Как же решает Тертуллиан вопрос о единосущии и ипостасном различии Божественных Лиц? Тертуллиан решительно утверждает, что все три Лица — Бог: et Pater Deus, et Filius Deus, et Spiritus Sanctus Deus, et Deus unusquisque [и Отец — Бог, и Сын — Бог, и Дух Святой — Бог, и Каждый (из Них) — Бог] (Adv. Praxeam 13). Отец, Сын и Святой Дух находятся в постоянном союзе и общении между Собой (Adv. Praxeam 2), неотделимы и неразлучны (Adv. Praxeam 18). Поэтому связь (connexus) Отца в Сыне и Сына в Св. Духе производит Трех соединенных (cohaerentes), Одного из Другого, так что Три составляют Одно, а не Одного (tres unum sunt, (sed) non unus: Adv. Praxeam 25). Это единство сущности находит свое основание в том, что обособление Логоса от Отца в отличную от Него Ипостась не разрушает субстанционального единства Отца с Сыном, потому что оно [(обособление)] не простирается на внутреннюю природу, подобно тому как отделение луча от солнца, реки от источника не разрушает их единства и равенства по существу с солнцем и источником. Различие между Лицами Св. Троицы Тертуллиан понимает не как разделение Их сущности или отсечение (separatio, diversitas, divisio), в результате которого получились бы самостоятельные существа, но как внутреннее различение, распределение (distributio, distinctio), причем ни полнота целого, ни взаимная связь частей с ним не изменяется. Они отличаются не существенными свойствами, но по степени, не по субстанции, а по форме (tres [autem поп statu, sed gradu,] пес substantia, sed forma), не no власти, но no виду (пес potestate, sed specie: Adv. Praxeam 2). Тертуллиан выработал для такого учения и точную формулу, которая осталась формулой латинской Церкви: trespersonae, una substantia [три Лица, одна сущность].
По вопросу об ипостасном различии Божественных Лиц Тертуллиан устанавливает, что как отдельные виды одного и того же рода Они имеют Свои особые признаки, отличающие их друг от друга: Отец ни от кого не происходит и не рождается (Adv. Praxeam 19), Сын рождается и открывается людям (Adv. Praxeam 20), Дух исходит от Отца через Сына (Adv. Praxeam 4). Со времени обособления Божественных Лиц ипостасное различие Их проводится у Тертуллиана очень резко.
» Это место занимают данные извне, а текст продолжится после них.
(** * eznve: a session layer around a hardware video encoder

    A shallow embedding of [include/eznve.hpp].  The header declares the
    [encoder] class: its data members, the inline observers, [set_callback],
    the scratch-buffer helper [pbuf_as] and the defaulted move operations.
    The constructor, the destructor, [submit_frame] and [flush] are only
    declared there; their bodies are modelled from the specification and
    marked as such. *)

From Stdlib Require Import ZArith List Lia Bool QArith Qabs.
From Stdlib Require Import Floats.PrimFloat Floats.SpecFloat Floats.FloatOps.
From Stdlib Require Import Floats.FloatAxioms.
From Stdlib Require Import Numbers.Cyclic.Int63.Uint63.
Import ListNotations.
Local Open Scope Z_scope.

Module eznve.

(** ** Machine integers *)

(** [std::uint32_t] and [std::size_t]/[uint64_t] arithmetic wraps around. *)
Definition wrap32 (z : Z) : Z := z mod 2 ^ 32.
Definition wrap64 (z : Z) : Z := z mod 2 ^ 64.

(** ** Data model *)

Inductive codec : Set := h264 | hevc.

Inductive frame_flag : Set := none | idr.

(** CUDA's [uint2]. *)
Record uint2 : Set := mk_uint2 { x : Z; y : Z }.

(** [chunk_info]: the span is modelled by the bytes it views. *)
Record chunk_info : Set := mk_chunk {
  data : list Byte.byte;
  index : Z;
  timestamp : Z;
  duration : Z
}.

(** A [void*] or [CUdeviceptr]; [0] is the null pointer. *)
Definition handle : Set := Z.
Definition nullptr : handle := 0.

(** [std::move_only_function<void(const chunk_info&)>]: either empty or a
    callable, which is identified by a name; what a callable received is
    recorded in the delivery log of the [world] below. *)
Definition data_callback_t : Set := option nat.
Они суть Иной, Иной и Иной (alius, alius, alius), но не иное (aliud), и исчисляются как первое, второе и третье (Adv. Praxeam 9; 13).
Несмотря, однако, на решительное утверждение единосущия, Тертуллиан не возвысился до учения о равенстве Божественных Лиц. Это ясно сказалось уже в его учении о рождении Логоса во времени. Та же последовательность обнаруживается в его субординационизме, который составляет существенную черту в учении Тертуллиана об ипостасном отличии Логоса от Отца. Сущность Логоса качественно совершенно тождественна с субстанцией Отца, но по своему происхождению является уже истечением из нее и по объему меньше Отчей сущности. Отец есть вся субстанция (tota substantia) и полнота Божества, Сын — только некоторая доля (portio) этой субстанции и полноты (Adv. Praxeam 9). Также и Дух Святой есть только Свет, возженный от Света (Сына), как бы portio Сына (Apologet. 21). Вместе с апологетами Тертуллиан высказывает положение о безусловной невидимости и бесстрастности Отца в противоположность видимости и способности к страданиям Логоса. Отец невидим по причине полноты Своего величия, а Сын видим по причине мерности Его истечения (Adv. Praxeam 14). Это различие между невидимым и видимым Богом было и до вочеловечения Логоса; это различие обусловливается постоянным различием в ипостасных свойствах Отца и Логоса. Последний, в противоположность Отцу, с самого начала Своего ипостасного существования имел Свою отличную от Отца форму — тело, и обладал способностью быть видимым именно как носитель отдельной от Отца телесной формы, как образ Божий, а не Сам Бог (Adv. Marcionem V, 19). Поэтому Сын один может войти в соприкосновение с конечным (Adv. Marcionem II, 27).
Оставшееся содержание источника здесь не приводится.